== Directions for this task ==
Every line from the one with "as (delta & st & E & Hends)." through the final line of the entries below should be returned exactly; leave out all other lines.

(Dataset extract)

(** C10: The maximal independent set, from the text to the set, on the racing engine.  For
    every text read with [make-undirected], when the sizes fit, the platform grants the
    resources, [delta] is a divisor the kernel can use and the queues of the card are
    never full, however posts, looks, reads of edges, reads and writes of flags and
    deliveries of the card interleave, the kernel ends without a fault and with nothing
    in flight, with the greedy set of the text, which is independent
    and maximal. *)
Theorem mis_racing_end_to_end :
  (∀ t k, (t < n_workers)%nat → qp_ret t k = 0) →
  ∃ v m, read_edges flip true s = Ok (v, m) ∧ ∀ d,
    sizes v m d → deployment 1 vm ids garbage post_fuel server_fuel (m + 1) (zlen v) d →
    0 < o_delta vm ≤ m + 1 → m + 1 + (m + 1) / o_delta vm < 2 ^ 32 →
    ∃ files remote g delta st, prepared true 1 Mis.UNDECIDED v files remote g
      ∧ Mis.mis_enter (EO := client_ops ids garbage post_fuel remote g) (o_delta vm) (gc_index g) (zlen v)
          (frontierA g) (frontierB g) (gc_table g) (first_state tm g) = Ok (delta, st)
      ∧ racing_ends g MisConcurrent.mis_stop (on_client remote g mis_round)
          MisConcurrent.mis_open (MisConcurrent.mis_close delta)
          (λ p, ∃ st', p = MisConcurrent.At_test st' ∧ text_independent v m (Mis.ms_flags st'))
          (MisConcurrent.At_test st).
Proof using Hqp.
  intros Hfree. destruct (prepare true 1 Mis.UNDECIDED) as (v & m & Hread & Hm & Hin & Hsym & Hprep).
  exists v, m. split; [done|]. intros d Hsz Hdep Hdelta H32.
  destruct (Hprep d Hsz Hdep) as (files & remote & g & Hp
    & [Hrun Gn Gm Hcsr Hadj Ht (HAw & HAs & HAc & HAb) (HBw & HBs & HBb)]
    & [En Eadj Edeg] & Hlt & Hat).
  assert (Hready : Mis.mis_ready (EO := client_ops ids garbage post_fuel remote g)
    (EE := rdma_engine _ _ _ _ _ _ _ Hrun) (o_delta vm) (gc_index g) (zlen v)
    (frontierA g) (frontierB g) (gc_table g) (first_state tm g)).
  { split; rewrite ?En; try done. intros u Hu. by apply Edeg. }
  destruct (mis_on_engine _ _ _ _ _ _ _ Hrun qp_ret Hqp between _ _ _ _ _ _ _ Hfree Hready (first_nic_ready g))
    as (delta & st & E & Hends).
  exists files, remote, g, delta, st. split; [done|]. split; [done|].
  eapply ends_in_impl; [|exact Hends]. intros e (He & st' & Hst & Hd). split; [done|]. exists st'. split; [done|].
  apply (independent_text (EO := client_ops ids garbage post_fuel remote g)); [done..|by apply symmetric_edges, Hsym|done].
Qed.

(End Dataset extract)

== Task solution ==
    as (delta & st & E & Hends).
  exists files, remote, g, delta, st. split; [done|]. split; [done|].
  eapply ends_in_impl; [|exact Hends]. intros e (He & st' & Hst & Hd). split; [done|]. exists st'. split; [done|].
  apply (independent_text (EO := client_ops ids garbage post_fuel remote g)); [done..|by apply symmetric_edges, Hsym|done].
Qed.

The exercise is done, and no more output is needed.